● EXCERPTED DATA:
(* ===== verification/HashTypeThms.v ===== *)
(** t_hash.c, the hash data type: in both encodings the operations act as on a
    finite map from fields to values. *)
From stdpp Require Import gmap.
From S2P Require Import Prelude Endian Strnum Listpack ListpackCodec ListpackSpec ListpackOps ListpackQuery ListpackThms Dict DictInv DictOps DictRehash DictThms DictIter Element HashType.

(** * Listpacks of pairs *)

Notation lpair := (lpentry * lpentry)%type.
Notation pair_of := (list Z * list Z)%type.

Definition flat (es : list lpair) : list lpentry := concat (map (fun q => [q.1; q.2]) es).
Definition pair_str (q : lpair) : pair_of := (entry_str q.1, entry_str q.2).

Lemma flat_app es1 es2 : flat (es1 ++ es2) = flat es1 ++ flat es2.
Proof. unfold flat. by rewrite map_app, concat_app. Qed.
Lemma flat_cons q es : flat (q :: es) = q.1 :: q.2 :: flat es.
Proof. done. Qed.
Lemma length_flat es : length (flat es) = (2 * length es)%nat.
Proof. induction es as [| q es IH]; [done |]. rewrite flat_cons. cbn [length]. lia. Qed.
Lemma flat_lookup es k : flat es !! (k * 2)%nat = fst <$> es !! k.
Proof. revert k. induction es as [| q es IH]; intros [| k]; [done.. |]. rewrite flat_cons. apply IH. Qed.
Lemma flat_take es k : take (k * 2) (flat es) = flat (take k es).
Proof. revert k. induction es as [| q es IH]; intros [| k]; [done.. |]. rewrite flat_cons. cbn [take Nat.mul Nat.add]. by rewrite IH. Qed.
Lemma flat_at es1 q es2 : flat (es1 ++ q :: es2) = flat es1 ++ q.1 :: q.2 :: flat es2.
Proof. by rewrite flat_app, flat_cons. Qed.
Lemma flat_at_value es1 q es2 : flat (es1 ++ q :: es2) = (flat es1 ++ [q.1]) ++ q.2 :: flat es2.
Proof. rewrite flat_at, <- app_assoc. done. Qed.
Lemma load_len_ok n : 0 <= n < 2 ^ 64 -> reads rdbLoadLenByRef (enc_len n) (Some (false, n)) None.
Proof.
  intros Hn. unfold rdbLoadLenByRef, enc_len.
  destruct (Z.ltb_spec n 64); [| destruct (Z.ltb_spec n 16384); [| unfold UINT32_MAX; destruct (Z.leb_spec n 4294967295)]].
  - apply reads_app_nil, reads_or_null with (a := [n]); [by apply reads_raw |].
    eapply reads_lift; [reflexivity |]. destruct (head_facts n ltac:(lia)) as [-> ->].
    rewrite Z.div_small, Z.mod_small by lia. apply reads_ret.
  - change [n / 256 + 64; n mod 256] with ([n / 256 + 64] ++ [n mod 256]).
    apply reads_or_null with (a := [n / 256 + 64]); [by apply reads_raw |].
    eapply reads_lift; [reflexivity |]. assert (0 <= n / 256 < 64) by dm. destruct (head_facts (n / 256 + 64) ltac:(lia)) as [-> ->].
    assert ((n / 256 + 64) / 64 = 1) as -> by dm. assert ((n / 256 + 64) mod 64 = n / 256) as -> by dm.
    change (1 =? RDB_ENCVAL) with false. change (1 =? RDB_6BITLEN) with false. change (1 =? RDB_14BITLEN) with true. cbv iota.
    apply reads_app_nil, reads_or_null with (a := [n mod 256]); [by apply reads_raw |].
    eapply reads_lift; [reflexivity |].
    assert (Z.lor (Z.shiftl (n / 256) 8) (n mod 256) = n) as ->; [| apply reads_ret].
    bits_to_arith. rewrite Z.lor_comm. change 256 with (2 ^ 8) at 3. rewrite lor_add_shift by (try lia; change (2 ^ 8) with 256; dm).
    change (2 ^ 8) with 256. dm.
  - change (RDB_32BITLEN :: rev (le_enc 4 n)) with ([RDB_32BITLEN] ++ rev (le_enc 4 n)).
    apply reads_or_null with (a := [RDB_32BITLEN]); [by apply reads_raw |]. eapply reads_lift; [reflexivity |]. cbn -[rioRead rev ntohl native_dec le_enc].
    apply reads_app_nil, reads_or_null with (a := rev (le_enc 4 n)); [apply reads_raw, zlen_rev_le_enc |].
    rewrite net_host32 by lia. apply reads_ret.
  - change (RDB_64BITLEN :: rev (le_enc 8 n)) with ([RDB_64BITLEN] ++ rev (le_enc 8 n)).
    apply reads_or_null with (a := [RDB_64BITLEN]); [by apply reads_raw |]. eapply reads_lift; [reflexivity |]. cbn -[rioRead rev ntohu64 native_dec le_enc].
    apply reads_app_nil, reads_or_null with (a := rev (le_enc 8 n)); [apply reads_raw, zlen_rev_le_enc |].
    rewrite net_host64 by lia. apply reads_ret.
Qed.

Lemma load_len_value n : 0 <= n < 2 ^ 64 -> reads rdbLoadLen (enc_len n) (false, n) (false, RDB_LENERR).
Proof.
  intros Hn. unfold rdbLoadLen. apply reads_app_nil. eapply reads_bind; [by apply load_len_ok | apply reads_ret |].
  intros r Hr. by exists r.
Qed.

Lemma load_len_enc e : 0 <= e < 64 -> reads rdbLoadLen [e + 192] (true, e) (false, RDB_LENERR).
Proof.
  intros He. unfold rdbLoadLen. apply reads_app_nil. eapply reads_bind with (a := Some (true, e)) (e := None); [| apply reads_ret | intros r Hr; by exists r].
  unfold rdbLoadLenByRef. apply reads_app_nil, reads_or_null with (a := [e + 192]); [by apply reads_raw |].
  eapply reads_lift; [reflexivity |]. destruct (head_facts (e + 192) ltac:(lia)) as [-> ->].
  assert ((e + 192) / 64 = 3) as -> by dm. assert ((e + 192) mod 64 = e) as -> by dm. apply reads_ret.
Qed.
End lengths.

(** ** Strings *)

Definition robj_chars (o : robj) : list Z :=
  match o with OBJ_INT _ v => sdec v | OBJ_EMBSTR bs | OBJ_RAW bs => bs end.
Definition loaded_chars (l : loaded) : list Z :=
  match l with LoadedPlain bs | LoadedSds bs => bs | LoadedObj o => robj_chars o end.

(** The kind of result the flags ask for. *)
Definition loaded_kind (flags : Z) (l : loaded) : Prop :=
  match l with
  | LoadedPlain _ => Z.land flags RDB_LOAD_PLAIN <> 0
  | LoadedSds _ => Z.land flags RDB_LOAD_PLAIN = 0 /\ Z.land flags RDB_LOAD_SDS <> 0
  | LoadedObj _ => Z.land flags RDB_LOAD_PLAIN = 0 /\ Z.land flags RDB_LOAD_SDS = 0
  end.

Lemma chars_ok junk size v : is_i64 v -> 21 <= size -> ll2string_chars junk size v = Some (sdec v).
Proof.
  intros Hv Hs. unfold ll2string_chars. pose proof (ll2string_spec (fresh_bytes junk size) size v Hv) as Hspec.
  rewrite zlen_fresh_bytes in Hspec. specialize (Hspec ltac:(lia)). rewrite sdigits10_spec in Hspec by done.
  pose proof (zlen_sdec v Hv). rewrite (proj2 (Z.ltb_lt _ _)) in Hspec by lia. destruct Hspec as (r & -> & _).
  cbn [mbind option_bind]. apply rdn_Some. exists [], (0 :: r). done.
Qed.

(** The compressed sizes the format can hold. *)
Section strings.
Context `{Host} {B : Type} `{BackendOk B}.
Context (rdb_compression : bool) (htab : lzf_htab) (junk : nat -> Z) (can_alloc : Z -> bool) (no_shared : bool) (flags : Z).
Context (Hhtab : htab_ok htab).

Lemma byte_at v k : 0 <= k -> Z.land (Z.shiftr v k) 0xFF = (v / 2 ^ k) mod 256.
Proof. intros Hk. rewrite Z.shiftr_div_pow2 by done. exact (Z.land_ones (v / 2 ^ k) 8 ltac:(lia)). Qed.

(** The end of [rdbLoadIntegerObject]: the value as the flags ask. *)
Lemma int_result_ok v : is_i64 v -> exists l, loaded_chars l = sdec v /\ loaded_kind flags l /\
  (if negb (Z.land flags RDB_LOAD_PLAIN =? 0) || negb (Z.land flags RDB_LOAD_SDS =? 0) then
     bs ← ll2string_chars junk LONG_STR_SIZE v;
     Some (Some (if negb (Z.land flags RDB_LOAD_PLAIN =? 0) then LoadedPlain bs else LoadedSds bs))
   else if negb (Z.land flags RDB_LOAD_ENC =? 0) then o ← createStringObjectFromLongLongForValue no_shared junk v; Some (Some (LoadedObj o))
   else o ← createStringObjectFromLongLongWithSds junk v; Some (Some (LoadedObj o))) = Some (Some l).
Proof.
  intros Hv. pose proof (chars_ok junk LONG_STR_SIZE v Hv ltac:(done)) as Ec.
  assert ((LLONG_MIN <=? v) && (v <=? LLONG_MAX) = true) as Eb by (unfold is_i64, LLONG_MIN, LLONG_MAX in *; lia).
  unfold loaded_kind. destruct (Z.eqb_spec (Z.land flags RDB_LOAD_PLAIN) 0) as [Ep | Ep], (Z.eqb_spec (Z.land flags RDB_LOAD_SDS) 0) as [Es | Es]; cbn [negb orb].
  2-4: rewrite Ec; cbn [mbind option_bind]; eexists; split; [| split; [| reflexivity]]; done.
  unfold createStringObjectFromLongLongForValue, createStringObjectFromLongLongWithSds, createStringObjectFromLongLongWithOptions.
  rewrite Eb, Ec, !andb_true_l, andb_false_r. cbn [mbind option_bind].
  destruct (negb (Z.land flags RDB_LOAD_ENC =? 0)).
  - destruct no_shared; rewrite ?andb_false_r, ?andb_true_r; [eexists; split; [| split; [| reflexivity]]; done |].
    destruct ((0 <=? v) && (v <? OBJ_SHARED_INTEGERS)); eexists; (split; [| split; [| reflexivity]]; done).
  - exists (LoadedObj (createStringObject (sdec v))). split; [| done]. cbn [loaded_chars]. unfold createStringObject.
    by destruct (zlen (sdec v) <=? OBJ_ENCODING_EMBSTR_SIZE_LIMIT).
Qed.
* * *
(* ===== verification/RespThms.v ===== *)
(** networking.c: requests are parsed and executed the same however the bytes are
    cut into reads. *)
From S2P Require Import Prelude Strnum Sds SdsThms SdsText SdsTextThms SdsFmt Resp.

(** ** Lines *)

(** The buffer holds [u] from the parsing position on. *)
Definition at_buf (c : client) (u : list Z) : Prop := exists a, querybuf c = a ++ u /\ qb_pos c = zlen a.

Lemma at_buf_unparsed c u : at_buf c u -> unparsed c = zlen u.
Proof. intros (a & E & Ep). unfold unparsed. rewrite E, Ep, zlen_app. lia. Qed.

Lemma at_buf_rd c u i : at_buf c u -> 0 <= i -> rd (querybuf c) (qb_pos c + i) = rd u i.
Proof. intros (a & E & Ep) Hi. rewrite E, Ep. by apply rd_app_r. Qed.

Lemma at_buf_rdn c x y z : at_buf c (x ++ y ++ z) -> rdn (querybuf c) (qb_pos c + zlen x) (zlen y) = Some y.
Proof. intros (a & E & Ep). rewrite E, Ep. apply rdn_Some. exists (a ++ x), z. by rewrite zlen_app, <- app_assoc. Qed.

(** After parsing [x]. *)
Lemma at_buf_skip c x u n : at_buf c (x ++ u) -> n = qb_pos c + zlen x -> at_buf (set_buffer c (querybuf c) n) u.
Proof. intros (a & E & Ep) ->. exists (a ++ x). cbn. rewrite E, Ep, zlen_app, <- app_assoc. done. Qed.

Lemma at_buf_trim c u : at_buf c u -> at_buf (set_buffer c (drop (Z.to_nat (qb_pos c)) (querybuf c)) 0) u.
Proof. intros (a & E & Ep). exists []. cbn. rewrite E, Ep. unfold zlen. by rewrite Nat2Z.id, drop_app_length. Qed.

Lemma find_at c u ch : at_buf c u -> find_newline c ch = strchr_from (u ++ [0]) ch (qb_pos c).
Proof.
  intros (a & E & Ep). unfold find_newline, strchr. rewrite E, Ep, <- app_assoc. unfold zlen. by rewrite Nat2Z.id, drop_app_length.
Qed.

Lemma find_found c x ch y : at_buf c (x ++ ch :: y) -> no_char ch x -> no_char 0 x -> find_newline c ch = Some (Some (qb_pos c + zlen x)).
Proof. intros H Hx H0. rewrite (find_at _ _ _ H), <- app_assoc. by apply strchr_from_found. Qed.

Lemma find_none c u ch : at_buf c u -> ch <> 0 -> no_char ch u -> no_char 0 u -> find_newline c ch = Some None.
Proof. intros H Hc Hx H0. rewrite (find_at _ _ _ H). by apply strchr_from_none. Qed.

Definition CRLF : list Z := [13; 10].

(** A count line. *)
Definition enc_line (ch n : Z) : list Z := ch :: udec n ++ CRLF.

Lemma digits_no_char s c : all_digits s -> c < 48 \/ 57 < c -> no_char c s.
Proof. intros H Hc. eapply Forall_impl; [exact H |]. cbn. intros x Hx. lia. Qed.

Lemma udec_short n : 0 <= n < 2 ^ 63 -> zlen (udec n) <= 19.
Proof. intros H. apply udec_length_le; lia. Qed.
==
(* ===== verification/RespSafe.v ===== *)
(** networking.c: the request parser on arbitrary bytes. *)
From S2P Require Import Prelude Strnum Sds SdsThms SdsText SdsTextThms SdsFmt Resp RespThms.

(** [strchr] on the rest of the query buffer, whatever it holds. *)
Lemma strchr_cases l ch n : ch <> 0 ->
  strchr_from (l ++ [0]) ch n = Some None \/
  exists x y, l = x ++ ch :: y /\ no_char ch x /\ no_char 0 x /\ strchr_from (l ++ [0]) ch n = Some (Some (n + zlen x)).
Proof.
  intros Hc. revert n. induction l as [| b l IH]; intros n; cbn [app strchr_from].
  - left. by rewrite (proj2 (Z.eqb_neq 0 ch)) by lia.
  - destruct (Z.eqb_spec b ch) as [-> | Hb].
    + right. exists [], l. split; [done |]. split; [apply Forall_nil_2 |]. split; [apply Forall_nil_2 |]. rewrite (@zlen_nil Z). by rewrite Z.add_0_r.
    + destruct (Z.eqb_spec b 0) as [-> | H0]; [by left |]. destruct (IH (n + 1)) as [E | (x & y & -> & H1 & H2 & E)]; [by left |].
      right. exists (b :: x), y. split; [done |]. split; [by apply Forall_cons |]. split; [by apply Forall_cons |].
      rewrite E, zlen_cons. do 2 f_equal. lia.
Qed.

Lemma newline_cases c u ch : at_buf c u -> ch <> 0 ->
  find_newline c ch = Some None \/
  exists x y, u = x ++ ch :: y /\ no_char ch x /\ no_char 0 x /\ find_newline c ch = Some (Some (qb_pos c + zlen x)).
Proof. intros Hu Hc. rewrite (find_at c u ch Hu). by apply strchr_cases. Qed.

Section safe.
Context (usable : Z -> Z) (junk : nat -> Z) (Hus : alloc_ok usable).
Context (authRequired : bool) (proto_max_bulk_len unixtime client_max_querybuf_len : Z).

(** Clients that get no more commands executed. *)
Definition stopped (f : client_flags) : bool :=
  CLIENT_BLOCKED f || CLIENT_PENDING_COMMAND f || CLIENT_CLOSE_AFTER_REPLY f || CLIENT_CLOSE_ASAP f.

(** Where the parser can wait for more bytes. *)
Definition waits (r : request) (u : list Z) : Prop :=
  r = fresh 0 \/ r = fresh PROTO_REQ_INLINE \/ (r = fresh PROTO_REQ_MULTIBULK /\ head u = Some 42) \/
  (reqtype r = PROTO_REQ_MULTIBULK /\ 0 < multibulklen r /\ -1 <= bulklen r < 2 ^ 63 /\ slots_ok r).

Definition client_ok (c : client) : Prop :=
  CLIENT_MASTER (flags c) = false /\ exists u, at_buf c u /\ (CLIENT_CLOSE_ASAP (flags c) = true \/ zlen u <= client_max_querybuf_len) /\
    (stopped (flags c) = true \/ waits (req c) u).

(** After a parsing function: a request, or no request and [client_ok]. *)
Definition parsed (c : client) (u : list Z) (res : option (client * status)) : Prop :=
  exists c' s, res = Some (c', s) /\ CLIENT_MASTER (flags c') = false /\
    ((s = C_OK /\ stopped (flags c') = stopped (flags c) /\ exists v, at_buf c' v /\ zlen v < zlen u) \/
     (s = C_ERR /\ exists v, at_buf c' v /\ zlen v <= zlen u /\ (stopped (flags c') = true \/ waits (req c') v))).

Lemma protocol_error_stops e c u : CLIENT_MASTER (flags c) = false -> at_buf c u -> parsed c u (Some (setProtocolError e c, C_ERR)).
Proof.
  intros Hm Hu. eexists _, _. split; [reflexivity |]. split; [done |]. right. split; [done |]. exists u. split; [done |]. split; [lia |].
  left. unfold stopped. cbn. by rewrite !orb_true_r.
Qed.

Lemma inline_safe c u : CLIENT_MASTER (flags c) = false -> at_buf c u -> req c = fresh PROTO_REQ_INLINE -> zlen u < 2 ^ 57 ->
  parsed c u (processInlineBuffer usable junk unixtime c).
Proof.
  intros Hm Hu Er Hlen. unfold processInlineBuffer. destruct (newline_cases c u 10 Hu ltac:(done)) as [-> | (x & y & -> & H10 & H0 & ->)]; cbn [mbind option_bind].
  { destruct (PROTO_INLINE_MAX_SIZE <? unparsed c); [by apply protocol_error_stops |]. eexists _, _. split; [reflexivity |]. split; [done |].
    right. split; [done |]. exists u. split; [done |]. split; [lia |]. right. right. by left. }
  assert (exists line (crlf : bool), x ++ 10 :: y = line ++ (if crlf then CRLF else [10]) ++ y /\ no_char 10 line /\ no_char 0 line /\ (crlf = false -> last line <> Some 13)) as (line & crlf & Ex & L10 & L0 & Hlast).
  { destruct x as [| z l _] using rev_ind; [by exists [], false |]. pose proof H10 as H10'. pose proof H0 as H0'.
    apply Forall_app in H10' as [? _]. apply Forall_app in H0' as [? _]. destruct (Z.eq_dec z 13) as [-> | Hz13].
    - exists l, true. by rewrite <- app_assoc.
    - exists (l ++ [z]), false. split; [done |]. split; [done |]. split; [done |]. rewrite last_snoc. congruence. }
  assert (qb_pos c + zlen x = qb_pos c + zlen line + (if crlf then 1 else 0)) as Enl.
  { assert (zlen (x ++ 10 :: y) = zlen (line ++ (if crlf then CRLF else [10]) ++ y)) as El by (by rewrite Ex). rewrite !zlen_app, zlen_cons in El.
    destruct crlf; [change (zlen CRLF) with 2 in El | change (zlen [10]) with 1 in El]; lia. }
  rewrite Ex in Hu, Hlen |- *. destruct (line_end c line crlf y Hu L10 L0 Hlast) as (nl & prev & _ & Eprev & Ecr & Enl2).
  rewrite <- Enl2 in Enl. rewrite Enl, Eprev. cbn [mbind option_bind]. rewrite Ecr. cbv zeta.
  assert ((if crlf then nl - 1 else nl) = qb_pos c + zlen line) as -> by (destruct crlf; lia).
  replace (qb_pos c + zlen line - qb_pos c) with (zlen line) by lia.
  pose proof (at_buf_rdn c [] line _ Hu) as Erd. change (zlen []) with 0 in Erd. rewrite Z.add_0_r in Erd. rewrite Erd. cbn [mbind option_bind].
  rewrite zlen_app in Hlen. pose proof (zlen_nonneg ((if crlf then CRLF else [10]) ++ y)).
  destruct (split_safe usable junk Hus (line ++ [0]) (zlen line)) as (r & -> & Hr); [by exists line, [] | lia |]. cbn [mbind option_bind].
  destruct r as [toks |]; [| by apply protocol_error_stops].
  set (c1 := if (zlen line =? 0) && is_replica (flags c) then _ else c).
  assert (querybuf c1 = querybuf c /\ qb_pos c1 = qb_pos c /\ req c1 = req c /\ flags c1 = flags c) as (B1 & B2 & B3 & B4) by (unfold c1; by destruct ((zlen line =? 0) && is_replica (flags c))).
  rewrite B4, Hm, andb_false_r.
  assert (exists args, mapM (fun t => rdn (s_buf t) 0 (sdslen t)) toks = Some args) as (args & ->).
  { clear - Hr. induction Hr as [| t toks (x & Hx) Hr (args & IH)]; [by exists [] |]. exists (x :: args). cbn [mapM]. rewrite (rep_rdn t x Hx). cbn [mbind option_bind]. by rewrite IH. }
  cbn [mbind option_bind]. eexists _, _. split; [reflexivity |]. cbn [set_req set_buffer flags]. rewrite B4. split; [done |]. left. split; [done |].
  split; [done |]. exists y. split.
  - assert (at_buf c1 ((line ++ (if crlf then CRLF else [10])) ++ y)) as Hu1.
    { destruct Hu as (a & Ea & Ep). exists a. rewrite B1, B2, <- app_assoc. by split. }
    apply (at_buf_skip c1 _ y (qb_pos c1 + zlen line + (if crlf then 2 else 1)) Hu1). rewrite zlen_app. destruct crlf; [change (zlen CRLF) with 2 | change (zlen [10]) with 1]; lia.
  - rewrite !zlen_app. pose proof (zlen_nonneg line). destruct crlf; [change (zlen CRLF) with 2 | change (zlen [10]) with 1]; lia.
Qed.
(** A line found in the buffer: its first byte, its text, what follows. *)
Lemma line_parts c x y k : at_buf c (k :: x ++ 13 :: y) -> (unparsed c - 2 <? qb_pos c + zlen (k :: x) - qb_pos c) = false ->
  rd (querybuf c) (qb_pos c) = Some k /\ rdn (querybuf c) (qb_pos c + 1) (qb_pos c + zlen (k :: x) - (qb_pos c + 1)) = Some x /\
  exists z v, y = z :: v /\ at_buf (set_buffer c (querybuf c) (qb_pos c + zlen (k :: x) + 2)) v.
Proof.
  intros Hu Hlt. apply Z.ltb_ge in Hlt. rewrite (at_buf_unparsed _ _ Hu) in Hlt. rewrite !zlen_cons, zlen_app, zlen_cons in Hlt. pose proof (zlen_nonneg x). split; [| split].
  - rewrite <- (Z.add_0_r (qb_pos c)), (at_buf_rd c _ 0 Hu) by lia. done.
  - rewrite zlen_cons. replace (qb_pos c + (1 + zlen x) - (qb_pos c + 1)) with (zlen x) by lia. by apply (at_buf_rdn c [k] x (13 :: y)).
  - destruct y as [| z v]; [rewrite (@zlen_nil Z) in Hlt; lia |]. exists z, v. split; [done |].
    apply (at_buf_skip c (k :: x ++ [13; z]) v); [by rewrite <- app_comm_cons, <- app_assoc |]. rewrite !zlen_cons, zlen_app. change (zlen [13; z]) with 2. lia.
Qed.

● HOW TO COMPLETE THIS TASK: Gather all lines from the records above in which "Notation" appears.

● ANSWER AREA:
Notation lpair := (lpentry * lpentry)%type.
Notation pair_of := (list Z * list Z)%type.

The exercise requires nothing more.